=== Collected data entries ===
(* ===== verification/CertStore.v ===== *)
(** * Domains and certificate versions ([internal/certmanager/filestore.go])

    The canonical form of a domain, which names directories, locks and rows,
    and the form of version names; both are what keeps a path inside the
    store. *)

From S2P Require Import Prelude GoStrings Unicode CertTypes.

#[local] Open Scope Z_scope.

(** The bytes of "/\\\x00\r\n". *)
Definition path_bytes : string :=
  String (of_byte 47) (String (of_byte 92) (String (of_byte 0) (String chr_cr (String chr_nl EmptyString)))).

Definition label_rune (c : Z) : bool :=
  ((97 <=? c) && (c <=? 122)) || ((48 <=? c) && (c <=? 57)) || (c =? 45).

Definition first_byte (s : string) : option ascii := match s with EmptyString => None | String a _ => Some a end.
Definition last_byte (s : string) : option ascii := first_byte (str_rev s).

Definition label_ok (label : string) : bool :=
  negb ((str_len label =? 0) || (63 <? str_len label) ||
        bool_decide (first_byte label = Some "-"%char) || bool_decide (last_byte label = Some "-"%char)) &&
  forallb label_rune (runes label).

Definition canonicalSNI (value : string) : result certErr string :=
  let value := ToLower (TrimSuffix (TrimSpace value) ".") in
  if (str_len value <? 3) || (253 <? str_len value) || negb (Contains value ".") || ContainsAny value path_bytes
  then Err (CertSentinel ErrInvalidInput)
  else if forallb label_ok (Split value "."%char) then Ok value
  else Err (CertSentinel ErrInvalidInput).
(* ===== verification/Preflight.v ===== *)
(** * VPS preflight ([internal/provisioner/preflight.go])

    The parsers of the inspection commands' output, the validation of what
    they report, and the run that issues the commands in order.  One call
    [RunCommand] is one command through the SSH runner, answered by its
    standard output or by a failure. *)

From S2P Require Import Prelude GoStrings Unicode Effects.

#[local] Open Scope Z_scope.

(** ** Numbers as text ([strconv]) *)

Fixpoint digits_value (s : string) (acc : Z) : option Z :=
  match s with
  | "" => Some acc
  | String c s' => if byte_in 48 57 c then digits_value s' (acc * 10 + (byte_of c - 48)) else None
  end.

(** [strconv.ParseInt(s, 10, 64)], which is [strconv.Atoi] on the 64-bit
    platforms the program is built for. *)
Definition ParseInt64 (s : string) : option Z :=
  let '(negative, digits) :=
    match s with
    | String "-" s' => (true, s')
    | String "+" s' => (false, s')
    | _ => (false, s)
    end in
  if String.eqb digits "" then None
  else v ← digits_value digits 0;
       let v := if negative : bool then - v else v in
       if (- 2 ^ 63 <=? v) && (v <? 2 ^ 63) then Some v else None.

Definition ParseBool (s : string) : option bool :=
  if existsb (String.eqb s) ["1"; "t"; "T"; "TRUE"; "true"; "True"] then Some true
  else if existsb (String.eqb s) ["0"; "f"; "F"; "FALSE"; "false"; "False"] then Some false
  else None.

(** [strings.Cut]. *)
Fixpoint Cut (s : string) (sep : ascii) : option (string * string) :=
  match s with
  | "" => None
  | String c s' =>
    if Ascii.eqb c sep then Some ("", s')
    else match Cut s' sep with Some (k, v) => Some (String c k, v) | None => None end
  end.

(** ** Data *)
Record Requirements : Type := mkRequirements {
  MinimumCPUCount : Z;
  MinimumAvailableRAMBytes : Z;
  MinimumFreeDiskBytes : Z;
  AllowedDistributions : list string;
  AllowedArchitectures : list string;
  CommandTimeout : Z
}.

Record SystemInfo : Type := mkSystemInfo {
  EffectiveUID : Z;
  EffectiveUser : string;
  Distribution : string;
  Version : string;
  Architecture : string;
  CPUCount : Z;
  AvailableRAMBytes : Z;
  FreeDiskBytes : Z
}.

=== About this exercise ===
Write out all the records above again, exactly as they stand.

=== Expected answer ===
(* ===== verification/CertStore.v ===== *)
(** * Domains and certificate versions ([internal/certmanager/filestore.go])

    The canonical form of a domain, which names directories, locks and rows,
    and the form of version names; both are what keeps a path inside the
    store. *)

From S2P Require Import Prelude GoStrings Unicode CertTypes.

#[local] Open Scope Z_scope.

(** The bytes of "/\\\x00\r\n". *)
Definition path_bytes : string :=
  String (of_byte 47) (String (of_byte 92) (String (of_byte 0) (String chr_cr (String chr_nl EmptyString)))).

Definition label_rune (c : Z) : bool :=
  ((97 <=? c) && (c <=? 122)) || ((48 <=? c) && (c <=? 57)) || (c =? 45).

Definition first_byte (s : string) : option ascii := match s with EmptyString => None | String a _ => Some a end.
Definition last_byte (s : string) : option ascii := first_byte (str_rev s).

Definition label_ok (label : string) : bool :=
  negb ((str_len label =? 0) || (63 <? str_len label) ||
        bool_decide (first_byte label = Some "-"%char) || bool_decide (last_byte label = Some "-"%char)) &&
  forallb label_rune (runes label).

Definition canonicalSNI (value : string) : result certErr string :=
  let value := ToLower (TrimSuffix (TrimSpace value) ".") in
  if (str_len value <? 3) || (253 <? str_len value) || negb (Contains value ".") || ContainsAny value path_bytes
  then Err (CertSentinel ErrInvalidInput)
  else if forallb label_ok (Split value "."%char) then Ok value
  else Err (CertSentinel ErrInvalidInput).
(* ===== verification/Preflight.v ===== *)
(** * VPS preflight ([internal/provisioner/preflight.go])

    The parsers of the inspection commands' output, the validation of what
    they report, and the run that issues the commands in order.  One call
    [RunCommand] is one command through the SSH runner, answered by its
    standard output or by a failure. *)

From S2P Require Import Prelude GoStrings Unicode Effects.

#[local] Open Scope Z_scope.

(** ** Numbers as text ([strconv]) *)

Fixpoint digits_value (s : string) (acc : Z) : option Z :=
  match s with
  | "" => Some acc
  | String c s' => if byte_in 48 57 c then digits_value s' (acc * 10 + (byte_of c - 48)) else None
  end.

(** [strconv.ParseInt(s, 10, 64)], which is [strconv.Atoi] on the 64-bit
    platforms the program is built for. *)
Definition ParseInt64 (s : string) : option Z :=
  let '(negative, digits) :=
    match s with
    | String "-" s' => (true, s')
    | String "+" s' => (false, s')
    | _ => (false, s)
    end in
  if String.eqb digits "" then None
  else v ← digits_value digits 0;
       let v := if negative : bool then - v else v in
       if (- 2 ^ 63 <=? v) && (v <? 2 ^ 63) then Some v else None.

Definition ParseBool (s : string) : option bool :=
  if existsb (String.eqb s) ["1"; "t"; "T"; "TRUE"; "true"; "True"] then Some true
  else if existsb (String.eqb s) ["0"; "f"; "F"; "FALSE"; "false"; "False"] then Some false
  else None.

(** [strings.Cut]. *)
Fixpoint Cut (s : string) (sep : ascii) : option (string * string) :=
  match s with
  | "" => None
  | String c s' =>
    if Ascii.eqb c sep then Some ("", s')
    else match Cut s' sep with Some (k, v) => Some (String c k, v) | None => None end
  end.

(** ** Data *)
Record Requirements : Type := mkRequirements {
  MinimumCPUCount : Z;
  MinimumAvailableRAMBytes : Z;
  MinimumFreeDiskBytes : Z;
  AllowedDistributions : list string;
  AllowedArchitectures : list string;
  CommandTimeout : Z
}.

Record SystemInfo : Type := mkSystemInfo {
  EffectiveUID : Z;
  EffectiveUser : string;
  Distribution : string;
  Version : string;
  Architecture : string;
  CPUCount : Z;
  AvailableRAMBytes : Z;
  FreeDiskBytes : Z
}.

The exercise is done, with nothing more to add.